Saved data entries
Lemma ConfigureEndpoints_moves slot x d c x' :
  ConfigureEndpoints slot x = Ok (c, x') -> FindBySlot slot x = Some d ->
  same_ports x x' \/ moves (root_hub_port_num (ctx d)) kConfiguringEndpoints x x'.
Proof.
  unfold ConfigureEndpoints, Xhci.ConfigureEndpoints. intros H Hd. rewrite Hd in H. cbn [defined mbind outcome_bind] in H.
  destruct (decide _); [left; by simplify_eq|].
  apply ok_bind in H as (y & Hy%configure_endpoints_ports & H). apply ok_bind in H as (z & Hz%defined_command_ports & H). simplify_eq.
  right. apply moves_ports with (2 := Hz). apply ports_moves with (2 := set_port_phase_moves _ _ _). eauto with ports.
Qed.

(** ** What an operation may do to the ports *)

(** The port noted stays the only one that is busy, every port follows its
    life, and while the ports that wait stay connected some port is busy. *)
Record good (x x' : XHC) : Prop := {
  good_exclusive : exclusive x';
  good_moved : moved x x';
  good_remembered : (forall p, phase_of p x = kWaitingAddressed -> IsConnected portsc p = true) -> not_forgotten x -> not_forgotten x';
}.

Lemma good_same x x' : exclusive x -> same_ports x x' -> good x x'.
Proof.
  intros Hx H. split; [exact (exclusive_ext _ _ H Hx)|exact (same_moved _ _ H)|].
  intros _ Hn p. rewrite (same_phase _ _ p H), (proj2 H). apply Hn.
Qed.

Lemma busy_edge c c' : edge c c' -> c <> kNotConnected -> c' <> kWaitingAddressed.
Proof. by inversion 1. Qed.

Lemma good_moves p c x x' :
  exclusive x -> moves p c x x' -> 0 <= p < 256 -> edge (phase_of p x) c -> busy c = busy (phase_of p x) ->
  (c = kWaitingAddressed -> addressing_port x <> 0) -> p <> 0 -> good x x'.
Proof.
  intros [H1 H2 H3 H4] Hm Hp He Hb Hw Hp0. pose proof (moves_phase p c x x') as Hph. destruct Hm as [Ha Hl].
  assert (forall q, phase_of q x' = if decide (q = p) then c else phase_of q x) as Hq by (intros q; apply Hph; [done..|by split]).
  split; [split|..].
  - by rewrite Hl, length_set_phase.
  - intros q. rewrite Hq, Ha. destruct (decide (q = p)) as [->|]; [rewrite Hb|]; apply H2.
  - rewrite Ha, Hq. destruct (decide (addressing_port x = p)) as [<-|]; [rewrite Hb|]; apply H3.
  - rewrite Hq. by rewrite decide_False by lia.
  - intros q. rewrite Hq. destruct (decide (q = p)) as [->|]; [by right|by left].
  - intros _ Hn q. rewrite Hq, Ha. destruct (decide (q = p)) as [->|]; [done|apply Hn].
Qed.

(** A port that has left the first phase. *)
Lemma started_port p x : exclusive x -> phase_of p x <> kNotConnected -> 0 <= p < 256 /\ p <> 0.
Proof. intros Hx H. split; [by apply phase_in_range with x; [apply Hx|]|intros ->; by rewrite (ex_zero _ Hx) in H]. Qed.

Lemma good_next p c x x' :
  exclusive x -> moves p c x x' -> phase_of p x <> kNotConnected -> edge (phase_of p x) c -> busy c = busy (phase_of p x) -> good x x'.
Proof.
  intros Hx Hm Hs He Hb. destruct (started_port p x Hx Hs) as [Hp Hp0]. apply (good_moves p c); try done.
  intros ->. by destruct (busy_edge _ _ He Hs).
Qed.

(** ** The reset of a port *)

Lemma reset_busy p x x' :
  length (port_config_phase x) = 256%nat -> 0 < p < 256 -> (forall q, q <> p -> busy (phase_of q x) = false) -> phase_of 0 x = kNotConnected ->
  port_config_phase x' = port_config_phase (set_port_phase p kResettingPort x) -> addressing_port x' = p -> exclusive x'.
Proof.
  intros Hl Hp Hf H0 Hph Ha.
  assert (forall q, phase_of q x' = if decide (q = p) then kResettingPort else phase_of q x) as Hq.
  { intros q. rewrite <- (phase_of_set p q) by (done || lia). unfold phase_of. by rewrite Hph. }
  split; [by rewrite Hph, length_set_phase|intros q|..]; rewrite ?Ha, Hq.
  - destruct (decide (q = p)) as [->|Hne]; [intros; lia|by rewrite Hf].
  - intros _. by rewrite decide_True.
  - by rewrite decide_False by lia.
Qed.

Lemma ResetPort_good p x c x' :
  exclusive x -> 0 < p < 256 -> phase_of p x = kNotConnected -> ResetPort portsc p x = (c, x') -> good x x'.
Proof.
  intros Hx Hp Hph. unfold ResetPort. destruct (IsConnected portsc p); cbn [negb]; [|intros [= <- <-]; by apply good_same].
  destruct (decide (addressing_port x <> 0)) as [Ha|Ha].
  { intros [= <- <-]. apply (good_moves p kWaitingAddressed); try done; try lia; rewrite Hph; [constructor|done]. }
  rewrite decide_False by naive_solver. intros [= <- <-]. split.
  - apply (reset_busy p x); [apply Hx|done| |apply Hx|done..].
    intros q _. destruct (busy (phase_of q x)) eqn:E; [|done]. apply Hx in E. lia.
  - intros q. pose proof (phase_of_set p q kResettingPort (set_addressing p x) (ex_length _ Hx) ltac:(lia)) as Hq.
    change (phase_of q (Port_Reset _ _ _)) with (phase_of q (set_port_phase p kResettingPort (set_addressing p x))). rewrite Hq.
    destruct (decide (q = p)) as [->|]; [|by left]. right. rewrite Hph. constructor.
  - intros _ Hn q _. cbn. lia.
Qed.

(** ** The events *)

Lemma EnableSlot_good p x c x' : exclusive x -> phase_of p x = kResettingPort -> EnableSlot portsc p x = Ok (c, x') -> good x x'.
Proof.
  intros Hx Hp. unfold EnableSlot. destruct (_ && _); [|intros [= <- <-]; by apply good_same].
  intros H. apply ok_bind in H as (y & Hy%defined_command_ports & H). simplify_eq.
  apply (good_next p kEnablingSlot); rewrite ?Hp; [done| |done|constructor|done]. by apply moves_ports with (2 := Hy).
Qed.

Lemma ps_port_id_range e : 0 <= ps_port_id e < 256.
Proof. unfold ps_port_id, bits_at. rewrite Z.land_ones by lia. apply Z.mod_pos_bound. lia. Qed.

Lemma OnPortStatusChange_good e x c x' :
  exclusive x -> ps_port_id e <> 0 -> OnPortStatusChange portsc e x = Ok (c, x') -> good x x'.
Proof.
  intros Hx He. pose proof (ps_port_id_range e). unfold OnPortStatusChange.
  destruct (phase_of (ps_port_id e) x) eqn:Hp; try (intros [= <- <-]; by apply good_same).
  - destruct (ResetPort _ _ _) eqn:E. intros [= <- <-]. apply ResetPort_good with (4 := E); [done|lia|done].
  - by apply EnableSlot_good.
Qed.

What you need to do:
Above are the records. Print exactly, and only, the lines from the line with "(** ** The events *)" to the line with "intros Hx Hp.", both inclusive.

Problem solution:
(** ** The events *)

Lemma EnableSlot_good p x c x' : exclusive x -> phase_of p x = kResettingPort -> EnableSlot portsc p x = Ok (c, x') -> good x x'.
Proof.
  intros Hx Hp. unfold EnableSlot. destruct (_ && _); [|intros [= <- <-]; by apply good_same].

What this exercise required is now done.